Lemma copy_level1 (D : Z * Z * Z -> Prop) (p : fpool) (sh : shape) (i2 t1 vb : Z) : vb = va2 i2 ->
  copying D nothing p sh -> sh0 !! [i2] = Some t1 -> 0 <= i2 < 512 ->
  (forall i1 i0, 0 <= i1 < 512 -> 0 <= i0 < 512 -> ~ D (i2, i1, i0)) ->
  copied_to (under D (mid_hit i2) slots512) (copy_user_pages 1 dst t1 vb p).
Proof.
  intros -> Hc Ht H2 Hd. rewrite copy_user_pages_S. eapply table_loop; [done| |exact Hc].
  intros dn i q sh' Hq Hi Hin. unfold copy_slot. cbn [negb]. rewrite slot_unfold, (source_read _ _ _ _ _ _ _ Hq Ht Hin).
  destruct (sh0 !! [i2; i]) as [t0|] eqn:E0.
  - destruct (entry_table p0 sh0 root t1 t0 i [i2] (so_wf _ _ _ Hsrc) Ht E0) as (-> & -> & ->). cbn [negb]. cbv iota beta.
    eapply copied_to_ext; [|apply (copy_level0 _ q sh' i2 i t0 _ eq_refl Hq E0 H2 Hin)].
    + intros t. rewrite <- under_snoc. unfold under at 1. apply or_iff_compat_l. unfold mid_hit, page_hit.
      split; [intros (j & Hj%in_slots512 & ->); eauto|intros (j & Hj & ->); exists j; by rewrite in_slots512].
    + intros i0 Hi0 [?|(j & Hj & i0' & _ & [= ->])]; [by apply (Hd i i0)|done].
  - pose proof (so_mega _ _ _ Hsrc i2 i H2 Hin) as Hm. unfold mega_of, valid in Hm. rewrite Ht, E0 in Hm.
    destruct (has _ V); [done|]. cbn [negb]. exists sh'. apply visit_slot; [done|].
    intros j2 j1 j0 e He (k0 & _ & [= -> -> _]). apply no_table_no_page in He as ([? ?] & _). congruence.
Qed.

Lemma copy_level2 (p : fpool) (sh : shape) : copying (fun _ => False) nothing p sh ->
  copied_to (under (fun _ => False) root_hit slots512) (copy_user_pages 2 dst root 0 p).
Proof.
  intros Hc. pose proof (wf_root _ _ _ (so_wf _ _ _ Hsrc)) as Hr. rewrite copy_user_pages_S. eapply table_loop; [done| |exact Hc].
  intros dn i q sh' Hq Hi Hin. unfold copy_slot. cbn [negb]. rewrite slot_unfold, (source_read _ _ _ _ _ _ _ Hq Hr Hin).
  assert (Hskip : sh0 !! [i] = None -> copied_to (under (fun _ => False) root_hit (dn ++ [i])) (true, q)).
  { intros En. exists sh'. apply visit_slot; [done|].
    intros j2 j1 j0 e He (k1 & k0 & _ & _ & [= -> _ _]). apply no_table_no_page in He as (_ & [? ?] & _). congruence. }
  destruct (sh0 !! [i]) as [t1|] eqn:E1.
  - destruct (entry_table p0 sh0 root root t1 i [] (so_wf _ _ _ Hsrc) Hr E1) as (-> & -> & ->). cbn [negb]. cbv iota beta.
    eapply copied_to_ext; [|apply (copy_level1 _ q sh' i t1 _ eq_refl Hq E1 Hin)].
    + intros t. rewrite <- under_snoc. unfold under at 1. apply or_iff_compat_l. unfold mid_hit, root_hit.
      split; [intros (j & Hj%in_slots512 & i0 & Hi0 & ->); eauto 10|].
      intros (j & i0 & Hj & Hi0 & ->). exists j. rewrite in_slots512. eauto.
    + intros i1 i0 Hi1 Hi0 [[]|(j & Hj & k1 & k0 & _ & _ & [= ->])]; done.
  - pose proof (so_giga _ _ _ Hsrc i) as Hg. unfold giga_of, valid in Hg. rewrite Hr, E1 in Hg.
    destruct (has (read_pte (pmem p0) (slot root i)) V) eqn:HV; cbn [negb]; [|by apply Hskip].
    pose proof (entry_no_table p0 sh0 root root i [] (so_wf _ _ _ Hsrc) Hr ltac:(cbn; lia) Hin E1 HV) as HP.
    cbv zeta in HP. rewrite HP. unfold copy_leaf. rewrite (Hg _ Hin eq_refl). cbn [negb]. by apply Hskip.
Qed.

(** *** Before and after the loops *)

Lemma copying_start (p1 p2 : fpool) : space_new p0 = (Some dst, p1) -> map_kernel p1 dst = (inr tt, p2) ->
  copying (fun _ => False) nothing p2 {[ [] := dst ]}.
Proof.
  intros Ha Hm. destruct (space_new_wf p0 p1 dst (wf_pool _ _ _ (so_wf _ _ _ Hsrc)) Ha) as (Hwf & Hok & Hp & Hmg & Hg).
  destruct (map_kernel_spec p1 p2 _ dst Hwf Hm) as (Hwf2 & Hg2 & Hmg2 & Hp2 & Ho2). destruct Hok as (Hf & Hn & Ho & Hz & _).
  assert (Hpages : forall i2 i1 i0, 0 <= i0 < 512 -> page_of p2 {[ [] := dst ]} i2 i1 i0 = None)
    by (intros; rewrite Hp2 by done; apply Hp).
  assert (Hh : forall g, holds p2 {[ [] := dst ]} g <-> g = dst).
  { intros g. split; [|intros ->; left; by exists []]. intros [[k [_ Hk]%lookup_singleton_Some]|(i2 & i1 & i0 & e & Hi & He & _)]; [done|].
    by rewrite Hpages in He. }
  split; [done| | |done| | | | | |].
  - intros g. rewrite Ho2, Ho, Hh. unfold nothing. split; [intros [?| ->]; tauto|]. intros [?|[[_ ->]|[]]]; tauto.
  - intros g. rewrite Hh. by intros [-> |[]].
  - intros g a Hg0 Hag. assert (Hne : g <> dst) by (by intros ->). pose proof (frames_disjoint g dst a (proj1 Hg0) Hf Hne Hag) as Hd.
    rewrite (map_kernel_mem p1 p2 dst Hf Hm a Hd), Hz. by apply fill0_other.
  - intros i2 i1 H2 H1. rewrite Hmg2 by done. apply Hmg.
  - intros i2 H2. rewrite Hg2 by done. case_decide; [done|]. by apply Hg.
  - intros i2 i1 i0 Hi. rewrite Hpages by done. by intros e _ [].
  - intros i2 i1 i0 e Hi He. by rewrite Hpages in He.
  - intros i2 i1 i0 e j2 j1 j0 e' Hi _ He. by rewrite Hpages in He.
Qed.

Problem details
Search the entries for the string "pose" and return each line where it turns up.

Written answer
  - pose proof (so_mega _ _ _ Hsrc i2 i H2 Hin) as Hm. unfold mega_of, valid in Hm. rewrite Ht, E0 in Hm.
  intros Hc. pose proof (wf_root _ _ _ (so_wf _ _ _ Hsrc)) as Hr. rewrite copy_user_pages_S. eapply table_loop; [done| |exact Hc].
  - pose proof (so_giga _ _ _ Hsrc i) as Hg. unfold giga_of, valid in Hg. rewrite Hr, E1 in Hg.
    pose proof (entry_no_table p0 sh0 root root i [] (so_wf _ _ _ Hsrc) Hr ltac:(cbn; lia) Hin E1 HV) as HP.
  - intros g a Hg0 Hag. assert (Hne : g <> dst) by (by intros ->). pose proof (frames_disjoint g dst a (proj1 Hg0) Hf Hne Hag) as Hd.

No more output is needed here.